Краткая история этики (Гусейнов, Иррлитц) - страница 116

В историко-философской литературе существует устойчивая традиция натуралистического, гедонистического истолкования этики Эпикура [Именно в натуралистическом прочтении этика Эпикура была освоена философией Нового времени (см. 18.34.40). Такой взгляд является также широко распространенным в наши дни (см. 229. 226. 191).]. В общественном сознании понятие эпикуреизма также по преимуществу понимается как культ наслаждений. С искажениями своего учения столкнулся уже сам Эпикур, который в письме к Менекею как раз опровергает мнение тех, кто по незнанию, непониманию или из вражды рассматривает его учение как апологию удовольствий развратников и чревоугодников. Конечно, превратные толкования этики Эпикура, ее приземление были связаны и с невежеством, и с философской неграмотностью, и даже со злым умыслом (так, стоик Диотим распространял письма развратного содержания, якобы написанные Эпикуром). Но не только. Есть по крайней мере еще одна важная причина.

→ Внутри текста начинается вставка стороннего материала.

Lemma norm_middle out x l :
  one_line l -> x <> [] -> foldl norm_step (out ++ x, false) l = (out ++ x ++ filter (fun c => c <> 13) l, false).
Proof.
  intros Hl. revert x. induction Hl as [|c l Hc Hl IH]; intros x Hx; [by rewrite app_nil_r|].
  cbn [foldl]. unfold norm_step at 2. cbn [fst snd]. rewrite Hc, filter_cons. cbn [andb].
  destruct (c =? 13) eqn:E; bool_hyps.
  - rewrite decide_False by lia. by apply IH.
  - rewrite decide_True by lia. rewrite <- app_assoc, IH by (by destruct x). by rewrite <- !app_assoc.
Qed.

Lemma norm_start out l :
  one_line l -> exists b, foldl norm_step (out, true) l = (out ++ skip_blanks (filter (fun c => c <> 13) l), b) /\
    (b = true -> skip_blanks (filter (fun c => c <> 13) l) = []).
Proof.
  induction 1 as [|c l Hc Hl IH]; [exists true; by rewrite app_nil_r|].
  cbn [foldl]. unfold norm_step at 2. cbn [fst snd]. rewrite Hc, filter_cons. cbn [andb].
  destruct (c =? 13) eqn:E; bool_hyps; [by rewrite decide_False by lia|].
  rewrite decide_True by lia. cbn [skip_blanks]. destruct (blank c) eqn:Eb; [done|].
  exists false. split; [|done]. by rewrite norm_middle.
Qed.

Lemma norm_line out l :
  whole_lines out -> one_line l ->
  foldl norm_step (out, true) (l ++ [SEPARATOR]) = (out ++ strip l ++ [SEPARATOR], true).
Proof.
  intros Ho Hl. rewrite foldl_app. destruct (norm_start out l Hl) as (b & -> & _). cbn [foldl].
  unfold norm_step. cbn [fst snd]. change (blank SEPARATOR) with false. rewrite andb_false_r.
  change (SEPARATOR =? 13) with false. change (is_sep SEPARATOR) with true. cbn iota. by rewrite trim_app, <- app_assoc.
Qed.

Lemma norm_lines ls out :
  whole_lines out -> Forall one_line ls ->
  foldl norm_step (out, true) (unlines ls) = (out ++ unlines (map strip ls), true).
Proof.
  intros Ho Hls. revert out Ho. induction Hls as [|l ls Hl Hls IH]; intros out Ho; [by rewrite app_nil_r|].
  change (unlines (l :: ls)) with ((l ++ [SEPARATOR]) ++ unlines ls). rewrite foldl_app, norm_line by done.
  rewrite IH by (right; exists (out ++ strip l); by rewrite app_assoc).
  change (unlines (map strip (l :: ls))) with ((strip l ++ [SEPARATOR]) ++ unlines (map strip ls)). by rewrite !app_assoc.
Qed.

(** The loop of [normalise] is that fold, on the text and its terminator. *)
Definition norm_at (text : list Z) (k : nat) : list Z * bool := foldl norm_step ([], true) (take k text).

Definition norm_inv (text : list Z) (k : nat) (s : list Z * nat * bool) : Prop :=
  exists rest, s = ((norm_at text k).1 ++ rest, length (norm_at text k).1, (norm_at text k).2) /\
    (length (norm_at text k).1 <= k)%nat /\ length ((norm_at text k).1 ++ rest) = length (text ++ [0]) /\
    drop k ((norm_at text k).1 ++ rest) = drop k (text ++ [0]).

Lemma normalise_loop text :
  exists s, for_range (length text) 0 normalise_body (text ++ [0], 0%nat, true) = Ok s /\ norm_inv text (length text) s.
Proof.
  apply (res_post_total (norm_inv text (length text))). apply (for_range_spec (norm_inv text)).
  - intros k s Hk (rest & -> & Hle & Hl & Hd). destruct (lookup_lt_is_Some_2 text k ltac:(lia)) as [c Hc].
    destruct (normalise_body_spec (text ++ [0]) (norm_at text k).1 (norm_at text k).2 k c rest) as (rest' & E & E1 & E2 & E3);
      [by apply lookup_app_l_Some|done|done|done|]. rewrite E. cbn [res_post].
    assert (norm_step ((norm_at text k).1, (norm_at text k).2) c = norm_at text (S k)) as E4.
    { unfold norm_at. rewrite (take_S_r _ _ c Hc), foldl_app. cbn [foldl]. by rewrite <- surjective_pairing. }
    rewrite E4 in *. by exists rest'.
  - exists (text ++ [0]). unfold norm_at. cbn. split_and!; done.
Qed.

Lemma unlines_whole ls : whole_lines (unlines ls).
Proof.
  destruct ls as [|l ls _] using rev_ind; [by left|right]. unfold unlines.
  rewrite map_app, concat_app. cbn. rewrite app_nil_r, app_assoc. by eexists.
Qed.

(** [normalise]: the stripped lines of the file, each with its newline, and a
    terminator; the object keeps its size. *)
Lemma normalise_spec buf size :
  length buf = size -> (2 <= size)%nat ->
  exists rest, let text := unlines (map strip (lines (take (size - 2) buf))) in
    normalise buf size = Ok (text ++ 0 :: rest, S (length text)) /\ length (text ++ 0 :: rest) = size.
Proof.
  intros Hlen Hs. set (t := take (size - 2) buf).
  assert (buf = t ++ drop (size - 2) buf) as Eb by (unfold t; by rewrite take_drop).
  assert (length t = (size - 2)%nat) as Ht by (unfold t; rewrite length_take; lia).
  destruct (drop (size - 2) buf) as [|x [|y [|]]] eqn:Ed;
    try (apply (f_equal length) in Ed; rewrite length_drop in Ed; cbn in Ed; lia).
  unfold normalise. rewrite Eb. rewrite <- Ht. rewrite write_over by (cbn; lia). cbn [rbind drop].
  replace (size - 1)%nat with (length (t ++ [SEPARATOR])) by (rewrite length_app; cbn; lia).
  rewrite write_over by (cbn; lia). cbn [rbind drop]. rewrite app_nil_r.
  destruct (normalise_loop (t ++ [SEPARATOR])) as (s & -> & rest & -> & Hle & Hl & _). cbn [rbind].
  assert (norm_at (t ++ [SEPARATOR]) (length (t ++ [SEPARATOR])) = (unlines (map strip (lines t)), true)) as Ef.
  { unfold norm_at. rewrite take_ge by lia. rewrite <- unlines_lines. apply (norm_lines _ []); [by left|apply lines_one_line]. }
  rewrite Ef in *. cbn [fst snd] in *. pose proof (unlines_whole (map strip (lines t))) as Hw.
  set (u := unlines (map strip (lines t))) in *. rewrite trim_back_spec.
  replace (trim u) with u by (rewrite <- (app_nil_r u), trim_app by done; done).
  cbn [rbind]. repeat rewrite length_app in Hl. rewrite length_app in Hle. cbn [length] in *.
  rewrite write_over by lia. cbn [rbind]. exists (drop 1 rest). rewrite <- app_assoc. cbn [app].
  split; [done|]. rewrite length_app. cbn [length]. rewrite length_drop. lia.
Qed.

Когда та или иная этическая система и обоснованный в ее рамках нормативный идеал становятся достоянием массового сознания, они уже подчиняются ценностным шаблонам, распространенным в обществе. Одной из самых общих, устойчивых и существенных альтернатив общественных нравов всех классовых эпох (разумеется, со своими особенностями внутри каждой из них) является альтернатива чувственных наслаждений и безусловного долга, человека, который живет в свое удовольствие, и человека, который служит делу. Поэтому в массовом сознании всякая теория, рассматривающая удовольствия в качестве цели жизни, будет неизбежно понята как гедонистическая, как поддержка, оправдание индивидуалистического культа наслаждений, грубых, чувственно ориентированных нравов. Это и случилось с моральным учением Эпикура. А этика, отдающая предпочтение долгу, будет рассматриваться как аргумент в пользу обуздания индивидом своих влечений, подчинения себя делу. Так случилось, например, с этикой Канта. И какие бы убедительные доводы и неопровержимые цитаты ни приводились в доказательство того, что Кант стремился раскрепостить чувства индивида, освободить их от моральных оков, что мотив долга ни в коем случае нельзя понимать как покорность начальству и т. д.

и т. п., все это мало поможет делу до тех пор, пока в самих общественных нравах долг противостоит склонностям.

Сведение эпикуреизма к гедонизму было и является, конечно, вульгаризацией и в историко-философском и в нормативном плане; оно не подтверждается ни текстами, ни образом жизни самого Эпикура. Но за этим фактическим искажением скрыто зерно той истины, что этика Эпикура ратовала за благо живого человека, стояла на точке зрения реальных индивидов, а не моральных абстракций. Ни в коей мере не соглашаясь с искажениями эпикуровского морального учения, в то же время следует признать, что, по нашему мнению, только в такой искаженной форме, только с неизбежными при этом издержками оно могло внедриться в широкое общественное сознание и сыграть важную прогрессивную роль не только в истории этики, но и в истории нравственной культуры. Что же делать, если удовольствия людей, занятых тяжелым повседневным трудом, часто лишенных самого необходимого, и в самом деле грубы, вещественны, очень сильно отличаются от удовольствий философов, обладающих всей полнотой досуга? Что же делать, если представители господствующих классов, которые имели огромные возможности для свободного развития, часто не могли постичь тяжесть и ответственность духовного труда и проводили досуг в рафинированных чувственных удовольствиях ?!